**Data to use**
(** * A shallow embedding of the u-root syslinux configuration parser

    Source: [pkg/boot/syslinux/syslinux.go].

    The parser keeps one mutable [parser] value that every (recursive)
    [appendFile]/[append] call updates in place.  Here the value is threaded
    explicitly; a failing call hands back the state it had reached, because
    the [include] directive keeps working on that very object after it has
    swallowed an error. *)

From stdpp Require Import gmap strings list.
From Stdlib Require Import Ascii String.

Local Open Scope string_scope.
Local Open Scope list_scope.

(** ** Go's [strings] package, on byte strings

    Configuration text is taken to be ASCII: [unicode.IsSpace] and
    [strings.ToLower] are modelled on the ASCII range only. *)
Module strings.

Definition isSpace (c : ascii) : bool :=
  let n := nat_of_ascii c in
  Nat.eqb n 32 || (Nat.leb 9 n && Nat.leb n 13).

(** [strings.Fields]: maximal runs of non-space bytes.  [cur] is the field
    being read. *)
Fixpoint Fields_from (cur : string) (s : string) : list string :=
  match s with
  | EmptyString => if decide (cur = "") then [] else [cur]
  | String c s' =>
      if isSpace c
      then (if decide (cur = "") then Fields_from "" s'
            else cur :: Fields_from "" s')
      else Fields_from (cur +:+ String c "") s'
  end.

Definition Fields (s : string) : list string := Fields_from "" s.

(** [strings.Split(s, sep)] for a one-byte separator: always at least one
    piece. *)
Fixpoint Split (s : string) (sep : ascii) : list string :=
  match s with
  | EmptyString => [""]
  | String c s' =>
      if decide (c = sep) then "" :: Split s' sep
      else match Split s' sep with
           | x :: r => String c x :: r
           | [] => [String c ""]
           end
  end.

(** [strings.Join]. *)
Fixpoint Join (elems : list string) (sep : string) : string :=
  match elems with
  | [] => ""
  | [x] => x
  | x :: r => x +:+ sep +:+ Join r sep
  end.

Definition lower (c : ascii) : ascii :=
  let n := nat_of_ascii c in
  if Nat.leb 65 n && Nat.leb n 90 then ascii_of_nat (n + 32) else c.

**What to work on**
Having gone through the data above, repeat it exactly.

**Expected answer**
(** * A shallow embedding of the u-root syslinux configuration parser

    Source: [pkg/boot/syslinux/syslinux.go].

    The parser keeps one mutable [parser] value that every (recursive)
    [appendFile]/[append] call updates in place.  Here the value is threaded
    explicitly; a failing call hands back the state it had reached, because
    the [include] directive keeps working on that very object after it has
    swallowed an error. *)

From stdpp Require Import gmap strings list.
From Stdlib Require Import Ascii String.

Local Open Scope string_scope.
Local Open Scope list_scope.

(** ** Go's [strings] package, on byte strings

    Configuration text is taken to be ASCII: [unicode.IsSpace] and
    [strings.ToLower] are modelled on the ASCII range only. *)
Module strings.

Definition isSpace (c : ascii) : bool :=
  let n := nat_of_ascii c in
  Nat.eqb n 32 || (Nat.leb 9 n && Nat.leb n 13).

(** [strings.Fields]: maximal runs of non-space bytes.  [cur] is the field
    being read. *)
Fixpoint Fields_from (cur : string) (s : string) : list string :=
  match s with
  | EmptyString => if decide (cur = "") then [] else [cur]
  | String c s' =>
      if isSpace c
      then (if decide (cur = "") then Fields_from "" s'
            else cur :: Fields_from "" s')
      else Fields_from (cur +:+ String c "") s'
  end.

Definition Fields (s : string) : list string := Fields_from "" s.

(** [strings.Split(s, sep)] for a one-byte separator: always at least one
    piece. *)
Fixpoint Split (s : string) (sep : ascii) : list string :=
  match s with
  | EmptyString => [""]
  | String c s' =>
      if decide (c = sep) then "" :: Split s' sep
      else match Split s' sep with
           | x :: r => String c x :: r
           | [] => [String c ""]
           end
  end.

(** [strings.Join]. *)
Fixpoint Join (elems : list string) (sep : string) : string :=
  match elems with
  | [] => ""
  | [x] => x
  | x :: r => x +:+ sep +:+ Join r sep
  end.

Definition lower (c : ascii) : ascii :=
  let n := nat_of_ascii c in
  if Nat.leb 65 n && Nat.leb n 90 then ascii_of_nat (n + 32) else c.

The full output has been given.